Je voudrais bien que vos ouvrages fussent aussi bien connu dans ce pays ci que de votre antagoniste, mais votre Hydrodynamique [(Bernoulli 38)] et vos mémoires de Pétersbourg sont latins et peu lus ici. Est-ce que quelqu'un de vos disciples ne pourrait pas traduire ces ouvrages ? Ou comme cela [f]erait un trop gros livre et trop au-dessus de la portée ordinaire pour se bien vendre, n'en pourriez-vous pas faire un précis de l'étendue d'un petit in-4°, où tout l'essentiel serait avec une introduction assez claire pour le général des lecteurs ? Comme un ouvrage de ce genre n'est pas l'affaire de peu de temps, il faut ce me semble faire en attendant une brochure de quelques feuilles où vous puissiez bien faire comprendre au grand nombre quelle est la nature des torts de votre adversaire. Si je puis vous y servir soit pour l'impression ou autrement, vous ne trouverez aucune indolence en moi, et je vous puis protester que ce sera bien plus amitié pour vous que haine pour notre commun antagoniste. J'en puis citer pour preuve l'abandon que j'ai fait de ma cause [cf. 5 juillet 1762 (1)]. Il est vrai aussi que le public ne me paraissait plus s'intéresser à notre querelle.
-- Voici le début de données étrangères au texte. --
(* ===== verification/Logbook.v ===== *)
(** * Logbook: the append-only JSONL logbook

    Models [src/logbook.rs]: the records, the writer that numbers and appends
    them, the recovery of the next number when a file is opened, and the reader.
    The file is its bytes; a write can stop half-way, or the process can die in
    it.  The JSON text of a line is [serde_json]'s: an interface with its laws,
    and [reread_line] what its reader makes of a line.  Sequence numbers are
    unbounded. *)

From Stdlib Require Import Ascii SpecFloat.
From stdpp Require Import gmap pretty strings.
From S2P Require Import Prelude Bytes Utf8 Decimal Text Float Command Controller.
Open Scope list_scope.
Open Scope Z_scope.

(** ** Records *)

Record Geometry : Type := mkGeometry {
  geometry_path : string;
  sha256 : string;
}.

Record CoboListen : Type := mkCoboListen {
  listen_id : Z;
  listen_at : string;
}.

Inductive LogbookRecord : Type :=
| RunStart (actor : string) (run : Z) (config_id : string) (config_ids : option ConfigIds) (geometry : Geometry)
    (cobos : list CoboListen) (operator comment : string) (expected_fragments : list (Z * Z))
    (slow params : option Json)
| RunStop (actor : string) (run : Z) (duration_s : option f64) (ok : bool) (reason : string)
    (forced_eos eos_closed : bool) (counters : Counters) (files : list OutputFile) (slow : option Json)
| Audit (actor action : string) (params : Json) (operator : string) (ok : bool) (error : option string)
| Comment (actor author text : string)
| Slow (actor device : string) (node : option Z) (event : string) (values : Json).

Record LogbookLine : Type := mkLine {
  ts : string;
  seq : Z;
  record : LogbookRecord;
}.

(** What [serde_json] makes of a line; and what a finite [f64] it wrote is read
    back as: near it, without [float_roundtrip], which is not enabled. *)
Class LineJson := {
  line_text : LogbookLine -> result bytes string;
  parse_line : bytes -> result LogbookLine string;
  reread_f64 : f64 -> f64;
}.

(** ** What a line is read back as *)

Section Reread.
Context `{LineJson}.

(** A [Map] is a [BTreeMap]: by key, the last value of a key. *)
Fixpoint insert_field (k : string) (v : Json) (fields : list (string * Json)) : list (string * Json) :=
  match fields with
  | [] => [(k, v)]
  | (k', v') :: fields =>
      match String.compare k k' with
      | Lt => (k, v) :: (k', v') :: fields
      | Eq => (k, v) :: fields
      | Gt => (k', v') :: insert_field k v fields
      end
  end.

Fixpoint reread_json (v : Json) : Json :=
  match v with
  | JFloat x => JFloat (reread_f64 x)
  | JArr l => JArr (map reread_json l)
  | JObj fields =>
      JObj ((fix go fields acc :=
        match fields with
        | [] => acc
        | (k, v) :: fields => go fields (insert_field k (reread_json v) acc)
        end) fields [])
  | v => v
  end.

(** An [Option<Value>]: [null] is [None]. *)
Definition reread_value (v : option Json) : option Json :=
  match reread_json <$> v with
  | Some JNull => None
  | v => v
  end.

(** An [Option<f64>]: what is not finite is written as [null]. *)
Definition reread_seconds (s : option f64) : option f64 :=
  match s with
  | Some s => if is_finite s then Some (reread_f64 s) else None
  | None => None
  end.

Definition reread_record (r : LogbookRecord) : LogbookRecord :=
  match r with
  | RunStart actor run config_id config_ids geometry cobos operator comment expected slow params =>
      RunStart actor run config_id config_ids geometry cobos operator comment expected (reread_value slow) (reread_value params)
  | RunStop actor run duration_s ok reason forced_eos eos_closed counters files slow =>
      RunStop actor run (reread_seconds duration_s) ok reason forced_eos eos_closed counters files (reread_value slow)
  | Audit actor action params operator ok error => Audit actor action (reread_json params) operator ok error
  | Comment actor author text => Comment actor author text
  | Slow actor device node event values => Slow actor device node event (reread_json values)
  end.

Definition reread_line (l : LogbookLine) : LogbookLine := mkLine (ts l) (seq l) (reread_record (record l)).
End Reread.

(** A reader that is not exact can take what is near the largest [f64] for more
    than it: no further than 2 ^ 1000 it cannot. *)
Definition reach : f64 := S754_finite false 4503599627370496 948.

Definition in_reach (x : f64) : bool := negb (is_finite x) || f64_le (f64_abs x) reach.

Fixpoint json_in_reach (v : Json) : bool :=
  match v with
  | JFloat x => in_reach x
  | JArr l => forallb json_in_reach l
  | JObj fields => forallb (fun kv => json_in_reach (snd kv)) fields
  | _ => true
  end.

Definition value_in_reach (v : option Json) : bool := default true (json_in_reach <$> v).

Definition record_in_reach (r : LogbookRecord) : bool :=
  match r with
  | RunStart _ _ _ _ _ _ _ _ _ slow params => value_in_reach slow && value_in_reach params
  | RunStop _ _ duration_s _ _ _ _ _ _ slow => default true (in_reach <$> duration_s) && value_in_reach slow
  | Audit _ _ params _ _ _ => json_in_reach params
  | Comment _ _ _ => true
  | Slow _ _ _ _ values => json_in_reach values
  end.

Inductive LogbookError : Type :=
| Io (path source : string)
| Encode (source : string)
| CorruptLine (path : string) (line_no : Z) (source : string).

(** ** The file *)

(** What [read_to_string] finds. *)
Inductive FileContent : Type :=
| Missing
| Unreadable (e : string)
| Content (bs : bytes).

Definition not_utf8 : string := "stream did not contain valid UTF-8".

(** [read_to_string]; [None] is [NotFound]. *)
Definition read_to_string (f : FileContent) : option (result bytes string) :=
  match f with
  | Missing => None
  | Unreadable e => Some (Err e)
  | Content bs => Some (match from_utf8 bs with Some s => Ok s | None => Err not_utf8 end)
  end.

(** How the write of a line goes: all of it, or [k] bytes and an error, or [k]
    bytes and the process dies. *)
Inductive WriteGoes : Type :=
| Written
| WriteFailed (k : nat) (e : string)
| WriteDies (k : nat).

Section Logbook.
Context `{LineJson}.
Variable path : string.

(** ** The writer *)

(** From the last line up: the number after the first that can be read, and how
    many could not. *)
Fixpoint recover_loop (rev_lines : list bytes) (skipped : Z) : Z * Z :=
  match rev_lines with
  | [] => (1, skipped)
  | line :: rev_lines =>
      match parse_line line with
      | Ok parsed => (seq parsed + 1, skipped)
      | Err _ => recover_loop rev_lines (skipped + 1)
      end
  end.

Definition recover_next_seq_with_skip (f : FileContent) : result (Z * Z) LogbookError :=
  match read_to_string f with
  | None => Ok (1, 0)
  | Some (Err e) => Err (Io path e)
  | Some (Ok content) => Ok (recover_loop (rev (lines content)) 0)
  end.

(** The warning about more than one unreadable line is only a log line. *)
Definition recover_next_seq (f : FileContent) : result Z LogbookError :=
  let? (next_seq, _) := recover_next_seq_with_skip f in Ok next_seq.

Record LogbookWriter : Type := mkWriter { next_seq : Z }.

(** [open]; [opened] is how the append open goes. *)
Definition open (opened : result unit string) (f : FileContent) : result LogbookWriter LogbookError :=
  let? next_seq := recover_next_seq f in
  match opened with
  | Ok _ => Ok (mkWriter next_seq)
  | Err e => Err (Io path e)
  end.

(** [append]: the answer ([None] if the process died), the writer, the file. *)
Definition append (goes : WriteGoes) (now : string) (r : LogbookRecord) (w : LogbookWriter) (file : bytes)
    : option (result Z LogbookError) * LogbookWriter * bytes :=
  match line_text (mkLine now (next_seq w) r) with
  | Err e => (Some (Err (Encode e)), w, file)
  | Ok json =>
      let json := json ++ [10] in
      match goes with
      | WriteFailed k e => (Some (Err (Io path e)), w, file ++ take k json)
      | WriteDies k => (None, w, file ++ take k json)
      | Written => (Some (Ok (next_seq w)), mkWriter (next_seq w + 1), file ++ json)
      end
  end.

(** ** The reader *)

Record ReadResult : Type := mkRead {
  records : list LogbookLine;
  tail_corrupt : bool;
}.

Fixpoint read_lines (since_seq : Z) (idx : Z) (ls : list bytes) (acc : list LogbookLine)
    : result ReadResult LogbookError :=
  match ls with
  | [] => Ok (mkRead acc false)
  | line :: ls =>
      match parse_line line with
      | Ok parsed =>
          read_lines since_seq (idx + 1) ls (if since_seq <? seq parsed then acc ++ [parsed] else acc)
      | Err source =>
          match ls with
          | [] => Ok (mkRead acc true)
          | _ => Err (CorruptLine path (idx + 1) source)
          end
      end
  end.

Definition read_since (f : FileContent) (since_seq : Z) : result ReadResult LogbookError :=
  match read_to_string f with
  | None => Ok (mkRead [] false)
  | Some (Err e) => Err (Io path e)
  | Some (Ok content) => read_lines since_seq 0 (lines content) []
  end.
[Adresse] Suisse / À Monsieur / Monsieur Daniel Bernoulli des Académies des sciences de France, d'Angeleterre, de Russie, etc. / À Basle (Boncompagni 94b).
Clairaut répond à une lettre perdue de Daniel Bernoulli.

Clairaut avait écrit à Daniel Bernoulli le 4 août (cf. 4 août 1762 (1)).

La réponse de Daniel Bernoulli est perdue.

Daniel Bernoulli a deux lettres de Clairaut auxquelles il n'a pas répondu au 14 janvier 1763 (cf. 14 janvier 1763 (1)).

Clairaut réécrit à Daniel Bernoulli le 24 avril [1763].

La Condamine évoque aussi la séance de la veille le 10 mars 1763 (cf. 10 mars 1763 (1)).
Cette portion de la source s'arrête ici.